HR-9186-119
Referred to the Committee on Energy and Commerce, and in addition to the Committee on the Judiciary, for a period to be subsequently determined by the Speaker, in each case for consideration of such provisions as fall within the jurisdiction of the committee concerned.
Sponsored by Steve Cohen (D-TN)
What it does
This bill would amend the Controlled Substances Act (CSA) in two ways. First, it would add nine new statutory definitions — including "accepted medical use," "dependence liability," "abuse," "misuse," and "potential benefits to society" — to replace or clarify terms that currently lack precise legal meaning in the CSA. Second, it would require the Attorney General to defer to the Secretary of Health and Human Services' scientific and medical findings when scheduling drugs, and to place drugs only in the schedule whose controls are "reasonably tailored" to protect public health while preserving access for accepted medical uses.
Who benefits
Patients seeking access to substances with recognized medical uses that are currently in restrictive schedules (e.g., Schedule I).

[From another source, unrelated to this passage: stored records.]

Lemma foobar_unsupported : ~ supported (latin "FooBar").
Proof.
  intros [[k Hk] | Hlen]; [vm_compute in Hk; discriminate | discriminate].
Qed.

Lemma shift_r_supported : supported (latin "Shift_R").
Proof. left. vm_compute. eauto. Qed.

Lemma a_supported : supported (latin "a").
Proof. right. reflexivity. Qed.

Lemma unknown_key_name_witness :
  key_object (latin "FooBar") = Raises (ValueError (latin "Unknown key: foobar"))
  /\ keys_dict [latin "Shift_R"; latin "a"; latin "FooBar"; latin "b"]
     = Raises (ValueError (latin "Unknown key: foobar"))
  /\ (exists k : key, key_object (latin "Shift_R") = Returns k)
  /\ (exists keys : gmap key bool, keys_dict [latin "Shift_R"; latin "a"] = Returns keys).
Proof.
  destruct (unknown_key_name (latin "FooBar")) as (_ & Hbad & _ & Hfirst).
  destruct (unknown_key_name (latin "Shift_R")) as (Hgood & _ & Hall & _).
  split; [exact (Hbad foobar_unsupported) |].
  split.
  - apply (Hfirst [latin "Shift_R"; latin "a"] [latin "b"]); [| exact foobar_unsupported].
    constructor; [exact shift_r_supported |].
    constructor; [exact a_supported | constructor].
  - split; [exact (Hgood shift_r_supported) |].
    apply Hall. constructor; [exact shift_r_supported |].
    constructor; [exact a_supported | constructor].
Defined.

Lemma key_object_case_insensitive_witness :
  key_object (latin "Shift_R") = key_object (latin "shift_r")
  /\ key_object (latin "SHIFT_R") = key_object (latin "Shift_R")
  /\ key_object (latin "A") = Returns (KeyCode (latin "a")).
Proof.
  destruct (key_object_case_insensitive (latin "Shift_R")) as (Hlow & Hsame & Hchar).
  split; [exact Hlow |].
  split; [apply (Hsame (latin "SHIFT_R")); reflexivity | exact (Hchar (Latin (Ascii.ascii_of_nat 65)) (Latin (Ascii.ascii_of_nat 97)) eq_refl)].
Defined.

Lemma gate_frame_witness :
  (on_press (KeyCode (latin "x")) shift_r_up = shift_r_up
   /\ on_release (KeyCode (latin "x")) shift_r_up = shift_r_up
   /\ gate (on_press (KeyCode (latin "x")) shift_r_up) = gate shift_r_up
   /\ gate (on_release (KeyCode (latin "x")) shift_r_up) = gate shift_r_up)
  /\ (on_press (Special Key.shift_r) shift_r_up !! Special Key.shift_r = Some true
      /\ on_release (Special Key.shift_r) shift_r_up !! Special Key.shift_r
         = Some false)
  /\ (on_press (Special Key.shift_r) shift_r_up !! KeyCode (latin "x")
      = shift_r_up !! KeyCode (latin "x")
      /\ on_release (Special Key.shift_r) shift_r_up !! KeyCode (latin "x")
         = shift_r_up !! KeyCode (latin "x"))
  /\ (forall fresh : gmap key bool, keys_dict [latin "shift_r"] = Returns fresh ->
      gate fresh = false).
Proof.
  destruct (gate_frame (KeyCode (latin "x")) shift_r_up) as (Habsent & _).
  destruct (gate_frame (Special Key.shift_r) shift_r_up)
    as (_ & Hpresent & Hother & _ & _ & Hfresh).
  split; [apply Habsent; apply lookup_singleton_ne; discriminate |].
  split; [apply Hpresent; exists false; apply lookup_singleton_eq |].
  split; [apply Hother; discriminate |].
  intros fresh Hrun. destruct (Hfresh [latin "shift_r"] fresh Hrun) as [_ Hgate].
  apply Hgate. discriminate.
Defined.

End DefaultSession.

(** ** The release tail in double precision *)

Section DoublePrecision.




(** The default session after one held block of 256 frames, in doubles:
    44.68 samples are left, the callback counts 44, rounding gives 45. *)
Example remaining_samples64_default_session :
  ('(t, offset) ← generate_audio64 440 44100 10 256 0; Returns (length t, offset))
  = Returns (256%nat, 0x1.4a2de75b77b64p-10%float)
  /\ remaining_samples64 440 44100 0x1.4a2de75b77b64p-10 = Returns 44%Z
  /\ (x ← remaining_value64 440 44100 0x1.4a2de75b77b64p-10; Py64.round x)
     = Returns 45%Z.
Proof. repeat split; vm_compute; reflexivity. Qed.

Lemma shift_r_down_gate : gate shift_r_down = true.
Proof.
  unfold gate, shift_r_down. apply bool_decide_eq_true.
  intros k v Hk. apply lookup_singleton_Some in Hk as [_ <-]. reflexivity.
Qed.

(** X20.  In double precision, from offset 0 a released stream is
    silence: every callback that finds the gate released and the offset at
    0 writes zeros only and leaves the offset at 0, whatever the frequency
    and the sample rate. *)
Theorem stream64_rest (FREQUENCY : float) (SAMPLERATE : Z) (fuel : nat)
  (blocks : list (gmap key bool * nat)) :
  released blocks ->
  stream64 FREQUENCY SAMPLERATE fuel blocks 0
  = Returns (map (fun b => repeat None (snd b)) blocks, 0%float).
Proof.
  induction 1 as [| [keys frames] blocks Hgate _ IH]; [reflexivity |].
  cbn [stream64 map snd]. simpl in Hgate. unfold audio_callback64.
  rewrite Hgate. change (PrimFloat.eqb 0 0) with true.
  cbn [mbind outcome_bind]. rewrite IH. reflexivity.
Qed.

(** C5 (gate-off steady state) fails in the code.  At 525 Hz and 44100
    samples per second a period is 84 samples.  Hold [shift_r] for one
    block of 256 frames and release it: the first released block plays the
    80 samples that are left and stores the offset [2^-62], which is not 0;
    so the next block finds a period nearly whole, plays 83 more samples
    and stores 0.00188; only the block after that stores 0 and is silent.
    The tail has 163 tone rows, with 176 rows of silence inside it. *)
Theorem release_tail_plays_twice :
  stream_runs
    (stream64 525 44100 10
       [(shift_r_down, 256%nat); (shift_r_up, 256%nat); (shift_r_up, 256%nat);
        (shift_r_up, 256%nat)] 0)
  = Returns ([[(true, 256%nat)];
              [(true, 80%nat); (false, 176%nat)];
              [(true, 83%nat); (false, 173%nat)];
              [(false, 256%nat)]], 0%float)
  /\ callback_runs (audio_callback64 525 44100 10 shift_r_down 0 256)
     = Returns ([(true, 256%nat)], 0x1.7c6f8c751f18p-14%float)
  /\ callback_runs (audio_callback64 525 44100 10 shift_r_up 0x1.7c6f8c751f18p-14 256)
     = Returns ([(true, 80%nat); (false, 176%nat)], 0x1p-62%float)
  /\ callback_runs (audio_callback64 525 44100 10 shift_r_up 0x1p-62 256)
     = Returns ([(true, 83%nat); (false, 173%nat)], 0x1.ed60aa27e4527p-10%float)
  /\ callback_runs (audio_callback64 525 44100 10 shift_r_up 0x1.ed60aa27e4527p-10 256)
     = Returns ([(false, 256%nat)], 0%float)
  /\ (84 * 525 = 44100)%Z /\ (84 < 80 + 83)%nat.
Proof.
  unfold stream_runs, callback_runs. cbn [stream64]. unfold audio_callback64.
  rewrite shift_r_down_gate, shift_r_up_gate.
  repeat split; try (vm_compute; reflexivity). lia.
Qed.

Researchers studying controlled substances, who would benefit from a broader statutory definition of "accepted medical use" that includes scientific research. Physicians and other healthcare practitioners in states that have authorized medical use of substances not yet federally approved. Pharmaceutical and biotech companies developing therapies involving controlled substances. States that have enacted medical or therapeutic use laws that conflict with federal scheduling. Drug policy reform advocates seeking a more science-driven scheduling process.
Who is hurt
Federal law enforcement agencies and the DEA, whose discretion in scheduling decisions would be formally subordinated to HHS scientific findings. Anti-drug-abuse organizations that favor stricter scheduling as a deterrent. Communities and public health advocates concerned that broader definitions of "accepted medical use" — including state-authorized uses — could make it harder to maintain tight controls on substances with high abuse potential. Insurers and payers who may face pressure to cover newly accessible substances. Existing pharmaceutical manufacturers whose products compete with substances that may gain easier access under revised scheduling criteria.
Supporters argue
Supporters argue that the CSA's current undefined terms — particularly "accepted medical use" and "potential for abuse" — have allowed scheduling decisions to lag far behind medical science, leaving patients without access to therapies with demonstrated benefit. They contend that codifying a science-first standard, where the Attorney General must defer to HHS's medical evaluation and tailor controls to actual risk, would correct a structural flaw that has kept substances like psilocybin and MDMA in Schedule I despite growing clinical evidence of therapeutic value. They further argue that recognizing state-authorized medical uses aligns federal law with the federalism principles that allow states to serve as laboratories of medical innovation.
Opponents argue
Opponents argue that expanding "accepted medical use" to include state-authorized substances — even without FDA approval — could effectively allow state legislatures to override federal drug controls, undermining the uniform national framework the CSA was designed to create. They contend that the bill's definition of "abuse" (limited to use that "will lead to a substance use disorder") and its narrow definition of "lack of accepted safety" set a high bar that could make it difficult to maintain Schedule I status for substances with significant public health risks. They further argue that mandating deference to HHS scientific findings removes a meaningful check on the scheduling process without guaranteeing that HHS evaluations will be timely, complete, or insulated from political pressure.
Constitutional context
Congress enacted the CSA under the Commerce Clause (Art. I, §8, cl. 3), authority affirmed in Gonzales v. Raich (2005). The bill's provision recognizing state-authorized medical uses raises Supremacy Clause (Art. VI, cl. 2) questions about whether federal law can formally incorporate state law as a trigger for federal scheduling criteria. Post-Loper Bright (2024), courts will independently review whether the bill's mandate that the Attorney General "defer" to HHS scientific findings is consistent with the CSA's statutory structure, rather than deferring to agency interpretation of that structure.
Checks and balances
The executive branch's DEA (within DOJ) loses independent scheduling discretion, as the bill would formally subordinate the Attorney General to HHS scientific findings; the primary check on this consolidated HHS authority would be judicial review of scheduling decisions under the APA and the post-Loper Bright independent statutory interpretation standard.
Historical precedent
The Controlled Substances Therapeutic Research Act of 1978 previously attempted to create a framework for medical access to Schedule I substances, and ongoing DEA rescheduling proceedings for marijuana (2024) have similarly tested the boundaries of "accepted medical use" under existing CSA criteria.